"It ain't Hip Hop to me..." What happened to BEP?

3/19/2011 11:14:00 PM / Posted by Iron Lung /

Maybe I’m a purest, maybe I’m hanging on to something that wasn’t meant to be. I’m sure a few of you remember what the Black Eyed Peas sounded like before the moneybag hit the fan (and the arrival of Fergie). I’ve been jamming to a lot of early 2000 stuff recently while I’m writing my papers and stuff for school. This old BEP song comes on, BEP Empire, and I’m like “damn yo, they talking shit about their future selves”. The second verse was the one that really caught my ear…
“It's the Black Eyed Peas shore climbin up the Empire
State tower livin is the mission desired
I see a lot of liars so to dem I cross and fire
and they lyrics soundin tired, repetitious and expired
Cool dem down troop before they time get picked
I can't take dem serious talkin about bullshit
Got money and cars but, can't bullshit
and your lyrics are soundin like, some doo doo shit
While I'm holdin the mic tight, recite livin insight
so we can all benefit from the artform
Men who took (??) you to make dough
but forgot the main goal, almost lost the soul and got norm
Cause everybody's talkin bout, high profilin
but it ain't hip-hop to me (why why why)
Cause everybody's talkin bout, high profilin
but it ain't hip-hop to me (so check it out y'all)

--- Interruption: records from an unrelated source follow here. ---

(** ** The device *)
(** A file: its content, and whether it has been flushed. *)
Record file := mkFile { fl_content : string; fl_synced : bool }.
Abbreviation disk := (gmap string file).
Record Device := mkDev {
  dv_files : disk;
  dv_history : list disk;           (* the disk after every change, the latest first *)
  dv_keyring : option string;       (* the device key in the system keychain *)
  dv_random : list string;          (* what the random source gives *)
  dv_faults : list (option nat)     (* which of the next system calls fail; a failed write after so many bytes *)
}.
Definition set_faults l d := mkDev (dv_files d) (dv_history d) (dv_keyring d) (dv_random d) l.
Definition set_random l d := mkDev (dv_files d) (dv_history d) (dv_keyring d) l (dv_faults d).
Definition set_keyring k d := mkDev (dv_files d) (dv_history d) k (dv_random d) (dv_faults d).
Definition change (f : disk -> disk) d := mkDev (f (dv_files d)) (f (dv_files d) :: dv_history d) (dv_keyring d) (dv_random d) (dv_faults d).

(** A power cut: a flushed file stays; of a file that was not flushed any prefix is
    left, or not even its name. *)
Definition survives (f f' : file) : Prop :=
  if fl_synced f then f' = f else String.prefix (fl_content f') (fl_content f) = true.
Definition crash (m m' : disk) : Prop := forall p,
  match m !! p, m' !! p with
  | Some f, Some f' => survives f f'
  | Some f, None => fl_synced f = false
  | None, None => True
  | None, Some _ => False
  end.
Lemma crash_synced m m' p f : crash m m' -> m !! p = Some f -> fl_synced f = true -> m' !! p = Some f.
Proof.
  intros Hc Hm Hs. specialize (Hc p). rewrite Hm in Hc. destruct (m' !! p) as [f'|]; [|congruence].
  unfold survives in Hc. rewrite Hs in Hc. by subst.
Qed.

(** A call that does [f], or fails and then does what [broken] says. *)
Definition sys (f : Device -> Device) (broken : nat -> Device -> Device) : io Device unit := fun d =>
  match dv_faults d with
  | Some n :: l => (Err "input/output error"%string, broken n (set_faults l d))
  | l => (Ok tt, f (set_faults (tl l) d))
  end.
Definition call (f : Device -> Device) : io Device unit := sys f (fun _ d => d).
Definition random_bytes (n : nat) : io Device string := fun d =>
  match dv_random d with
  | s :: r => if (String.length s =? n)%nat then (Ok s, set_random r d) else (Err "generate random bytes"%string, set_random r d)
  | [] => (Err "generate random bytes"%string, d)
  end.

Fixpoint last_slash (i : nat) (s : string) : option nat :=
  match s with
  | EmptyString => None
  | String c r => match last_slash (S i) r with Some j => Some j | None => if Ascii.eqb c "/" then Some i else None end
  end.
(** filepath.Dir of a clean path *)
Definition Dir (path : string) : string :=
  match last_slash 0 path with None => "." | Some O => "/" | Some n => str_take n path end.

Definition write_to (tmp content : string) (m : disk) : disk := <[tmp := mkFile content false]> m.
(** Write on an open file. *)
Definition fs_write (name content : string) : io Device unit :=
  sys (change (write_to name content)) (fun n => change (write_to name (str_take n content))).
Definition fs_sync (name : string) : io Device unit :=
  call (change (fun m => match m !! name with Some f => <[name := mkFile (fl_content f) true]> m | None => m end)).
Definition fs_rename (from to : string) : io Device unit :=
  f <~ iget (fun d => dv_files d !! from) ;;
  match f with
  | None => ifail "no such file or directory"
  | Some f => call (change (fun m => <[to := f]> (delete from m)))
  end.
(** The callers do not mind that there is nothing to remove. *)
Definition fs_remove (name : string) : io Device unit := call (change (delete name)).
(** os.ReadFile; [None] when there is no such file. *)
Definition fs_read (path : string) : io Device (option string) :=
  call id ~> iget (fun d => fl_content <$> dv_files d !! path).
(** os.WriteFile: opening truncates, then the content is written. *)
Definition fs_WriteFile (path content : string) : io Device unit :=
  call (change (write_to path "")) ~> fs_write path content.
(** os.CreateTemp: names are tried until one does not exist. *)
Definition temp_name (dir r : string) : string := (dir ++ "/.arfl-tokens-" ++ r)%string.
Fixpoint temp_loop (dir : string) (names : list string) (d : Device) : result string string * Device :=
  match names with
  | [] => (Err "create temp file"%string, set_random [] d)
  | r :: l =>
      match dv_files d !! temp_name dir r with
      | Some _ => temp_loop dir l d
      | None => (Ok (temp_name dir r), change (write_to (temp_name dir r) "") (set_random l d))
      end
  end.
Definition create_temp (dir : string) : io Device string :=
  call id ~> (fun d => temp_loop dir (dv_random d) d).

(** ** The store *)
Section store.
Context `{Sealing}.

(** A key of 32 bytes is always a cipher's. Open panics on a nonce of another
    length, so decrypt looks first. *)
Definition encrypt (key plaintext : string) : io Device (string * string) :=
  nonce <~ random_bytes NonceSize ;; iret (nonce, Seal key nonce plaintext).
Definition decrypt (key nonce ciphertext : string) : option string :=
  if (String.length nonce =? NonceSize)%nat then Open key nonce ciphertext else None.

Record SealedStore := mkStore { st_path : string; st_key : string; st_salt : string; st_hubs : hubs }.
Definition set_hubs (h : hubs) (st : SealedStore) : SealedStore := mkStore (st_path st) (st_key st) (st_salt st) h.
Definition held_at (url : string) (st : SealedStore) : list Proof_ := default [] (st_hubs st !! url).

(** Permissions, content, flushing, closing *)
Definition fill_temp (tmp content : string) : io Device unit := call id ~> fs_write tmp content ~> fs_sync tmp ~> call id.
(** The temporary file is removed whatever happened; after the rename it is gone. *)
Definition replace_file (path content : string) : io Device unit :=
  tmp <~ create_temp (Dir path) ;;
  r <~ itry (fill_temp tmp content ~> fs_rename tmp path) ;;
  _ <~ itry (fs_remove tmp) ;;
  match r with Ok _ => iret tt | Err e => ifail e end.
Definition persist_store (st : SealedStore) : io Device unit :=
  sealed <~ encrypt (st_key st) (vault_Marshal (st_hubs st)) ;;
  replace_file (st_path st) (proofFile_Marshal (mkProofFile proofFileVersion (st_salt st) sealed.1 sealed.2)).

Definition newProofStore (path passphrase : string) : io Device SealedStore :=
  salt <~ random_bytes saltLen ;;
  (let st := mkStore path (IDKey passphrase salt) salt ∅ in persist_store st ~> iret st).
Definition OpenProofStore (path passphrase : string) : io Device SealedStore :=
  if str_empty path then ifail "proof store path is required"
  else if str_empty passphrase then ifail "passphrase is required to protect stored tokens"
  else
    call id ~>
    (raw <~ fs_read path ;;
     match raw with
     | None => newProofStore path passphrase
     | Some raw =>
         match proofFile_Unmarshal raw with
         | None => ifail "parse proof store"
         | Some file =>
             if negb (pf_Version file =? proofFileVersion) then ifail "unsupported proof store version"
             else match decrypt (IDKey passphrase (pf_Salt file)) (pf_Nonce file) (pf_Ciphertext file) with
             | None => ifail "could not open token store: wrong passphrase or corrupted file"
             | Some plaintext =>
                 match vault_Unmarshal plaintext with
                 | None => ifail "parse token vault"
                 | Some data => iret (mkStore path (IDKey passphrase (pf_Salt file)) (pf_Salt file) (default ∅ data))
                 end
             end
         end
     end).

(** *** The operations; a change in memory stays when it cannot be written, except
    that Take puts back what it took *)
Definition on_store (A : Type) : Type := io (SealedStore * Device) A.
Definition write_back : on_store unit := fun '(st, d) => let '(r, d') := persist_store st d in (r, (st, d')).
Definition put_hubs (f : SealedStore -> hubs) : on_store unit := iput (fun s : SealedStore * Device => (set_hubs (f s.1) s.1, s.2)).

Definition Snapshot (st : SealedStore) : hubs := st_hubs st.
Definition store_List (url : string) (st : SealedStore) : list Proof_ := held_at url st.
Definition store_Add (hubURL : string) (proofs : list Proof_) : on_store unit :=
  if str_empty hubURL then ifail "hub URL is required"
  else match proofs with
  | [] => iret tt
  | _ =>
      put_hubs (fun st =>
        match add_loop (list_to_set (p_Secret <$> held_at hubURL st)) proofs with
        | [] => st_hubs st
        | added => <[hubURL := held_at hubURL st ++ added]> (st_hubs st)
        end) ~>
      write_back
  end.
Definition store_Take (hubURL : string) (amountSats : Z) : on_store (list Proof_) :=
  if amountSats =? 0 then ifail "amount must be greater than zero"
  else
    available <~ iget (fun s : SealedStore * Device => held_at hubURL s.1) ;;
    if usum_by p_Amount available <? amountSats then ifail "insufficient token balance"
    else match select available amountSats with
    | None => ifail "insufficient token balance"
    | Some selected =>
        put_hubs (fun st => <[hubURL := chosen false selected available]> (st_hubs st)) ~>
        (r <~ itry write_back ;;
         match r with
         | Ok _ => iret (chosen true selected available)
         | Err e => put_hubs (fun st => <[hubURL := available]> (st_hubs st)) ~> ifail e
         end)
    end.
(** Those of [moving] whose secret is not among [existing] *)
Definition not_held (existing : list Proof_) (moving : list Proof_) : list Proof_ :=
  bfilter (fun p => negb (bool_decide (p_Secret p ∈ p_Secret <$> existing))) moving.
Definition moved (from to : string) (st : SealedStore) : hubs :=
  delete from (match not_held (held_at to st) (held_at from st) with
               | [] => st_hubs st
               | added => <[to := held_at to st ++ added]> (st_hubs st)
               end).
Definition MoveHub (from to : string) : on_store unit :=
  st <~ iget (fun s : SealedStore * Device => s.1) ;;
  match held_at from st with
  | [] => iret tt
  | _ => if String.eqb from to then iret tt else put_hubs (moved from to) ~> write_back
  end.

(** What a file opens to under a passphrase *)
Definition opens_content (passphrase content : string) : option hubs :=
  file ← proofFile_Unmarshal content;
  _ ← (if pf_Version file =? proofFileVersion then Some tt else None);
  plaintext ← decrypt (IDKey passphrase (pf_Salt file)) (pf_Nonce file) (pf_Ciphertext file);
  data ← vault_Unmarshal plaintext;
  Some (default ∅ data).
Definition opens (passphrase path : string) (m : disk) : option hubs := f ← m !! path; opens_content passphrase (fl_content f).

Inductive vault_op :=
| VAdd (hubURL : string) (proofs : list Proof_)
| VTake (hubURL : string) (amountSats : Z)
| VMove (from to : string).
Definition perform_vault (o : vault_op) : on_store unit :=
  match o with
  | VAdd url ps => store_Add url ps
  | VTake url n => _ <~ store_Take url n ;; iret tt
  | VMove from to => MoveHub from to
  end.
Fixpoint run_vault (os : list vault_op) (s : SealedStore * Device) : SealedStore * Device :=
  match os with [] => s | o :: l => run_vault l (perform_vault o s).2 end.
End store.

(** ** Replacing a file *)
(** The keychain is as it was, and [P] holds of the disk after every change. *)
Record evolves (P : disk -> Prop) (d d' : Device) : Prop := {
  ev_history : exists new, dv_history d' = new ++ dv_history d /\ Forall P new;
  ev_keyring : dv_keyring d' = dv_keyring d
}.
Lemma evolves_same P d d' : dv_files d' = dv_files d -> dv_history d' = dv_history d -> dv_keyring d' = dv_keyring d -> evolves P d d'.
Proof. intros Hf Hh Hk. split; [by exists []|done]. Qed.
Lemma evolves_trans P d1 d2 d3 : evolves P d1 d2 -> evolves P d2 d3 -> evolves P d1 d3.
Proof.
  intros [(n1 & H1 & F1) K1] [(n2 & H2 & F2) K2]. split; [|congruence].
  exists (n2 ++ n1). by rewrite H2, H1, app_assoc, Forall_app.
Qed.
Lemma evolves_change P f d : P (f (dv_files d)) -> evolves P d (change f d).
Proof. intros Hp. split; [exists [f (dv_files d)]; split; [done|by constructor]|done]. Qed.
Lemma evolves_weaken (P Q : disk -> Prop) d d' : (forall m, P m -> Q m) -> evolves P d d' -> evolves Q d d'.
Proof. intros HPQ [(n & H & F) K]. split; [exists n; split; [done|by eapply Forall_impl]|done]. Qed.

The lyrics are from an early 2000 song called BEP Empire, this now sounds severely out of place coming from the most corporate band in America. Here is an excerpt from an article in the Wallstreet Journal.

“About 30 minutes into every concert on the Black Eyed Peas' current tour, band leader will.i.am performs a freestyle rap, riffing on text messages sent by audience members. It's a flashy solo turn for the musician who has steered the group since 1995. It's also a moment in the spotlight for the tour's primary sponsor, BlackBerry, which delivers the messages scrolling up two huge screens on the stage.
On its path from rootsy L.A. hip-hop troupe to pop juggernaut, the Black Eyed Peas have been escorted by a parade of corporate backers. From Coors to Levi's, Honda to Apple, Verizon to Pepsi, brands have padded the group's video budgets, underwritten its tours and billboarded band members in prominent places. When Apple was preparing the 2003 launch of the iTunes store, The Peas' "Hey Mama" became the first song associated with the iconic campaign's dancing silhouettes, a point of pride for will.i.am, the band's frontman.
For the musician, wooing potential corporate partners has become as integral to his job as the DJ sets he does on tour at after-parties sponsored by Bacardi. Often will.i.am pitches the concepts himself using "decks" that sum up the Peas' package, frequently in PowerPoint form.
"I consider us a brand. A brand always has stylized decks, from colors to fonts. Here's our demographic. Here's the reach. Here's the potential. Here's how the consumer will benefit from the collaboration."
If will.i.am wasn't in music, "He'd be the best ad executive on Madison Avenue," says Randy Phillips, president and CEO of the concert promoter AEG Live. "I've never seen anyone more astute at dealing with sponsors' and companies' needs and understanding their brands." He says he's planning to have the rapper deliver a seminar to AEG's global marketing team.
Marketers love the Black Eyed Peas for the rainbow ethnicity of the band's four members. They like its global fan base, and its fetching party anthems like "Boom Boom Pow" and "Imma Be." They like that the band achieves the near-impossible in these post-Michael Jackson times—making both kids and their parents feel cool. All this has turned the Peas into what seems like the only pop ensemble that a fragmented America can agree on. Though the members rhyme, it's not a rap group. Its chugging dance beats, spacey effects, and repetitive hooks have been engineered as party mixes."

            Truth be told, I can’t stand any of the new BEP music no matter how hard I try, even remixes by some of my new favorite artists such as Wolfgang Gartner, bare no fruit. I think there is a difference between teaming up with a corporate sponsor to push a tour and changing your music and show around to attract the most sponsors. That seems to be the very definition of sell-out. Yeah I said it, I’m sure I’m not the first you hear use that word when talking about BEP, and I won’t be the last. I’m not trying to bash, just simply wondering how does this happen, and what your thoughts on it are. I would find it a bit different if a small time band did it from the get go to make money, chances are I wont like the music anyway, but a band signed to a label making records and going on tours, releasing albums and then deciding to pretty much sell ad space during their live set? What happened to the black eyed peas?!